### Work order
Using the listing that follows, report how many lines include the word "congruence", and add no other words.

### Input
Lemma lookup_in_spec s code scope table search (i : index_state R) it o i' :
  index_ok i -> room_object (itr_cache i) -> room_end (itr_cache i) ->
  (forall t r, search t (rows i) = Some r -> r ∈ rows i) ->
  lookup_in s code scope table search i = (it, o, i') ->
  grown i i' /\
  match find_table s code scope table with
  | None => it = -1 /\ o = None
  | Some tab =>
      match search (tab_id tab) (rows i) with
      | Some r => if row_t_id r =? tab_id tab then get_row i' it = Ok r /\ o = Some r
                  else end_iterator (itr_cache i') (tab_id tab) it /\ o = None
      | None => end_iterator (itr_cache i') (tab_id tab) it /\ o = None
      end
  end.
Proof.
  intros Hi Ho He Hs E. unfold lookup_in in E. destruct (find_table s code scope table) as [tab|]; [|].
  - destruct (index_cache_table (tab_id tab) i) as [ei i1] eqn:Ec.
    destruct (index_cache_table_spec _ _ _ _ Hi He Ec) as (Hg & Hei & Hk & Eo). rewrite (gr_rows _ _ Hg) in E.
    destruct (search (tab_id tab) (rows i)) as [r|] eqn:Es; [|by injection E as <- <- <-].
    destruct (Z.eqb_spec (row_t_id r) (tab_id tab)) as [Et|Et]; cbn [negb] in E; [|by injection E as <- <- <-].
    eapply found_spec in E as (Hg' & Er & ->); [| apply Hg|unfold room_object; by rewrite Eo| |by rewrite Et].
    + split; [by eapply grown_trans|done].
    + rewrite (gr_rows _ _ Hg). by eapply Hs.
  - injection E as <- <- <-. split; [by apply grown_refl|done].
Qed.

Lemma lookup_end_spec s code scope table (i : index_state R) it i' :
  index_ok i -> room_end (itr_cache i) -> lookup_end s code scope table i = (it, i') ->
  grown i i' /\
  match find_table s code scope table with None => it = -1 | Some tab => end_iterator (itr_cache i') (tab_id tab) it end.
Proof.
  intros Hi He E. unfold lookup_end in E. destruct (find_table s code scope table) as [tab|].
  - by destruct (index_cache_table_spec _ _ _ _ Hi He E) as (Hg & Hei & _).
  - injection E as <- <-. split; [by apply grown_refl|done].
Qed.

Lemma cached_end (i : index_state R) t :
  index_ok i -> is_Some (table_cache (itr_cache i) !! t) ->
  exists ei, get_end_iterator_by_table_id (itr_cache i) t = Ok ei /\ end_iterator (itr_cache i) t ei.
Proof.
  intros Hi [[p ei] E]. exists ei. unfold get_end_iterator_by_table_id. rewrite E. split; [done|].
  by apply (cw_tables _ (io_cache i Hi)) in E as [_ ?].
Qed.

Lemma end_iterator_table (i : index_state R) t ei :
  index_ok i -> end_iterator (itr_cache i) t ei -> - 2 ^ 31 < ei ->
  ei < -1 /\ find_table_by_end_iterator (itr_cache i) ei = Ok (Some t).
Proof.
  intros Hi (n & En & ->) Hb. split; [lia|]. unfold find_table_by_end_iterator, end_iterator_to_index.
  step_assert. replace (- (Z.of_nat n + 2) =? - 2 ^ 31) with false by lia. rewrite ret_bind.
  pose proof (lookup_lt_Some _ _ _ En). rewrite u64_small by lia.
  replace (- - (Z.of_nat n + 2) - 2) with (Z.of_nat n) by lia. replace (vsize (end_iterator_to_table (itr_cache i)) <=? Z.of_nat n) with false by (unfold vsize; lia).
  unfold at_index. replace (0 <=? Z.of_nat n) with true by lia. rewrite Nat2Z.id, En. done.
Qed.
Record secondary_ok (s : tables_state) (i : sec_index) : Prop := {
  so_tables : tables_wf (fun t => other t + rows_in t i) s;
  so_nonempty : no_empty_table s;
  so_index : index_ok i;
  so_bound : forall t, other t + rows_in t i < 2 ^ 32
}.

Definition sec_balanced (s : tables_state) (i : sec_index) (s' : tables_state) (i' : sec_index) : Prop :=
  forall a, billed (ram_deltas s) (ram_deltas s') a = (table_bytes a s' + sec_bytes a i') - (table_bytes a s + sec_bytes a i).

Lemma idx_store_spec cx scope table payer k v s i it s' i' :
  secondary_ok s i -> room_object (itr_cache i) -> room_end (itr_cache i) -> (forall t, other t + rows_in t i + 1 < 2 ^ 32) ->
  idx_store object_size cx scope table payer k v s i = Ok (it, s', i') ->
  secondary_ok s' i' /\ sec_balanced s i s' i' /\
  (exists r, get_row i' it = Ok r /\ rows i' = rows i ++ [r] /\ ix_primary_key r = k /\ ix_secondary_key r = v /\ ix_payer r = payer /\
     known_table s' (receiver cx, scope, table) (ix_t_id r)) /\
  (forall it' r, get_row i it' = Ok r -> get_row i' it' = Ok r).
Proof.
  intros [Hw Hne Hi Hbd] Hr1 Hr2 Hroom E. unfold idx_store in E. apply bind_Ok in E as (u1 & _ & E). apply bind_Ok in E as (u2 & _ & E).
  apply bind_Ok in E as ([tab s1] & Ef & E). destruct (find_or_create_spec _ _ _ _ _ _ _ _ _ Hw Hne Ef) as (Hw1 & Ht & En & Hne1 & _ & Hb1).
  eapply (store_row_spec (fun _ => object_size)) with (other := other) in E as (Hw2 & Hne2 & Hi2 & Hb2 & Eids & Enames & r & Er & Erows & Hget & _ & Hkeep & _);
    [|by intros|done|exact Hw1|done..].
  split_and!; [constructor; try done| |exists r; split_and!; try done; try by rewrite Er|done].
  - intros t. unfold rows_in. rewrite Erows, paid_app, paid_cons. cbn [paid foldr]. specialize (Hroom t). unfold rows_in in Hroom.
    destruct (_ =? _); lia.
  - intros a. rewrite (billed_trans _ (ram_deltas s1)), Hb1, Hb2. lia.
  - apply (known_table_same s1); [done..|]. exists tab. by rewrite Er.
Qed.
(* ===== verification/TableRuns.v ===== *)
(** Contract tables along any sequence of operations of the contracts of a
    transaction, on the primary and on all secondary indices, and the theorems on
    them. *)
From Stdlib Require Import ZArith Lia ZifyBool Sorted.
From stdpp Require Import base tactics numbers list gmap.
From S2P Require Import Prelude ResourceLimits Authority PermissionActions PermissionRuns ContractTables TableIndex TableOps.
#[local] Open Scope Z_scope.

(** ** Operations as values *)

Inductive index_op (SK : Type) : Type :=
| op_store (scope table payer id : Z) (value : SK)
| op_update (iterator payer : Z) (value : SK)
| op_remove (iterator : Z)
| op_find_secondary (code scope table : Z) (key : SK)
| op_lowerbound_secondary (code scope table : Z) (key : SK)
| op_upperbound_secondary (code scope table : Z) (key : SK)
| op_end_secondary (code scope table : Z)
| op_next_secondary (iterator : Z)
| op_previous_secondary (iterator : Z)
| op_find_primary (code scope table id : Z)
| op_lowerbound_primary (code scope table id : Z)
| op_upperbound_primary (code scope table id : Z)
| op_next_primary (iterator : Z)
| op_previous_primary (iterator : Z).
Arguments op_store {SK}.
Arguments op_update {SK}.
Arguments op_remove {SK}.
Arguments op_find_secondary {SK}.
Arguments op_lowerbound_secondary {SK}.
Arguments op_upperbound_secondary {SK}.
Arguments op_end_secondary {SK}.
Arguments op_next_secondary {SK}.
Arguments op_previous_secondary {SK}.
Arguments op_find_primary {SK}.
Arguments op_lowerbound_primary {SK}.
Arguments op_upperbound_primary {SK}.
Arguments op_next_primary {SK}.
Arguments op_previous_primary {SK}.

(** An operation on a secondary index, for its effect. *)
Definition run_index_op {SK} (less : SK -> SK -> bool) (object_size : Z) (cx : context) (op : index_op SK)
    (s : tables_state) (i : index_state (index_object SK)) : result (tables_state * index_state (index_object SK)) :=
  match op with
  | op_store scope table payer id value =>
      '(_, s, i) ← idx_store object_size cx scope table payer id value s i; mret (s, i)
  | op_update it payer value => idx_update object_size cx it payer value s i
  | op_remove it => idx_remove object_size cx it s i
  | op_find_secondary code scope table key => mret (s, (find_secondary less s code scope table key i).2)
  | op_lowerbound_secondary code scope table key => mret (s, (lowerbound_secondary less s code scope table key i).2)
  | op_upperbound_secondary code scope table key => mret (s, (upperbound_secondary less s code scope table key i).2)
  | op_end_secondary code scope table => mret (s, (end_secondary s code scope table i).2)
  | op_next_secondary it => x ← next_secondary less it i; mret (s, x.2)
  | op_previous_secondary it => x ← previous_secondary less s it i; mret (s, x.2)
  | op_find_primary code scope table id => mret (s, (find_primary s code scope table id i).2)
  | op_lowerbound_primary code scope table id => mret (s, (lowerbound_primary s code scope table id i).2)
  | op_upperbound_primary code scope table id => mret (s, (upperbound_primary s code scope table id i).2)
  | op_next_primary it => x ← next_primary it i; mret (s, x.2)
  | op_previous_primary it => x ← previous_primary s it i; mret (s, x.2)
  end.
(* ===== verification/ActionTraces.v ===== *)
(** The traces of the actions of a transaction while they run: where each comes
    from, what one action with the accounts it notifies adds, and the receipts. *)
From Stdlib Require Import ZArith Lia ZifyBool Sorted.
From stdpp Require Import base tactics numbers list gmap fin_maps fin_map_dom sets.
From S2P Require Import Prelude Digest Raw CoreAsset ResourceLimits Authority PermissionActions ContractTables Authorization ActionExecution ActionRuns.
#[local] Open Scope Z_scope.

(** ** Traces and their ordinals *)

Definition trace_at (l : list action_trace) (o : Z) (t : action_trace) : Prop := 0 < o /\ l !! Z.to_nat (o - 1) = Some t.

(** All but what a receipt adds. *)
Definition same_trace (t t' : action_trace) : Prop :=
  at_action_ordinal t' = at_action_ordinal t /\ at_creator_action_ordinal t' = at_creator_action_ordinal t /\
  at_closest_unnotified_ancestor_action_ordinal t' = at_closest_unnotified_ancestor_action_ordinal t /\
  at_receiver t' = at_receiver t /\ at_act t' = at_act t /\ at_context_free t' = at_context_free t.

Definition extended (l l' : list action_trace) : Prop := forall o t, trace_at l o t -> exists t', trace_at l' o t' /\ same_trace t t'.

Abbreviation closest := at_closest_unnotified_ancestor_action_ordinal.
Abbreviation creator := at_creator_action_ordinal.

Lemma trace_at_inj l o t t' : trace_at l o t -> trace_at l o t' -> t = t'.
Proof. intros [_ E] [_ E']. congruence. Qed.
Lemma trace_at_bound l o t : trace_at l o t -> 0 < o <= vsize l.
Proof. intros [Ho E%lookup_lt_Some]. unfold vsize. lia. Qed.
Lemma trace_at_exists l o : 0 < o <= vsize l -> exists t, trace_at l o t.
Proof.
  intros Ho. unfold vsize in Ho. destruct (lookup_lt_is_Some_2 l (Z.to_nat (o - 1))) as [t E]; [lia|]. exists t. split; [lia|done].
Qed.
Lemma trace_at_app l k o t : trace_at l o t -> trace_at (l ++ k) o t.
Proof. intros [Ho E]. split; [done|by apply lookup_app_l_Some]. Qed.
Lemma trace_at_snoc l x o t : trace_at (l ++ [x]) o t <-> trace_at l o t \/ (o = vsize l + 1 /\ t = x).
Proof.
  unfold trace_at, vsize. rewrite lookup_app_Some, list_lookup_singleton_Some. split.
  - intros [Ho [E|(Hl & E & <-)]]; [by left|right]. split; [lia|done].
  - intros [[Ho E]|[-> ->]]; [auto|]. split; [lia|]. right. split; [lia|]. split; [lia|done].
Qed.
Lemma trace_at_get l o t : get_action_trace l o = Ok t <-> trace_at l o t.
Proof.
  unfold get_action_trace. split.
  - intros E. apply bind_Ok in E as (u & Hb%EOS_ASSERT_Ok & E). apply at_index_Ok in E as [? ?]. split; [lia|done].
  - intros Ht. pose proof (trace_at_bound _ _ _ Ht). destruct Ht as [Ho E]. step_assert by lia.
    apply at_index_Ok. split; [lia|done].
Qed.

Lemma same_trace_refl t : same_trace t t.
Proof. done. Qed.
Lemma extends_refl l : extended l l.
Proof. intros o t Ht. by exists t. Qed.
Lemma extends_trans l1 l2 l3 : extended l1 l2 -> extended l2 l3 -> extended l1 l3.
Proof.
  intros H1 H2 o t (t' & Ht' & Hs)%H1. apply H2 in Ht' as (t'' & Ht'' & Hs'). exists t''. split; [done|].
  unfold same_trace in *. destruct Hs as (?&?&?&?&?&?), Hs' as (?&?&?&?&?&?). split_and!; congruence.
Qed.
Lemma extends_app l k : extended l (l ++ k).
Proof. intros o t Ht. exists t. split; [by apply trace_at_app|done]. Qed.
Lemma extends_len l l' : extended l l' -> vsize l <= vsize l'.
Proof.
  intros He. destruct (decide (vsize l = 0)); [unfold vsize in *; lia|].
  destruct (trace_at_exists l (vsize l)) as [t Ht]; [unfold vsize in *; lia|].
  apply He in Ht as (t' & Ht' & _). apply trace_at_bound in Ht'. lia.
Qed.
(** A longer list has the traces of a shorter one. *)
Lemma extends_back l l' o t' : extended l l' -> trace_at l' o t' -> o <= vsize l -> exists t, trace_at l o t /\ same_trace t t'.
Proof.
  intros He Ht Ho. pose proof (trace_at_bound _ _ _ Ht). destruct (trace_at_exists l o) as [t Ht0]; [lia|].
  pose proof Ht0 as (t2 & Ht2 & Hs)%He. exists t. by rewrite (trace_at_inj _ _ _ _ Ht Ht2).
Qed.

(** ** Well-formed traces *)

Definition is_notification (t : action_trace) : bool := negb (at_receiver t =? act_account (at_act t)).

(** Where a trace comes from: an action of the transaction, or one that the
    creator's code asked for. *)
Definition origin (l : list action_trace) (o : Z) (t : action_trace) : Prop :=
  (creator t = 0 /\ closest t = 0 /\ is_notification t = false) \/
  exists c, trace_at l (creator t) c /\ creator t < o /\
    closest t = (if is_notification c then closest c else creator t) /\
    (is_notification t = true -> at_act t = at_act c /\ at_context_free t = false).

Record traces_ok (l : list action_trace) : Prop := {
  tk_ordinal : forall o t, trace_at l o t -> at_action_ordinal t = o;
  tk_origin : forall o t, trace_at l o t -> origin l o t;
  tk_once : forall o o' t t', trace_at l o t -> trace_at l o' t' -> is_notification t = true -> is_notification t' = true ->
    closest t = closest t' -> at_receiver t = at_receiver t' -> o = o'
}.

Lemma same_notification t t' : same_trace t t' -> is_notification t' = is_notification t.
Proof. intros (_ & _ & _ & Er & Ea & _). unfold is_notification. by rewrite Er, Ea. Qed.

### Response for this exercise
2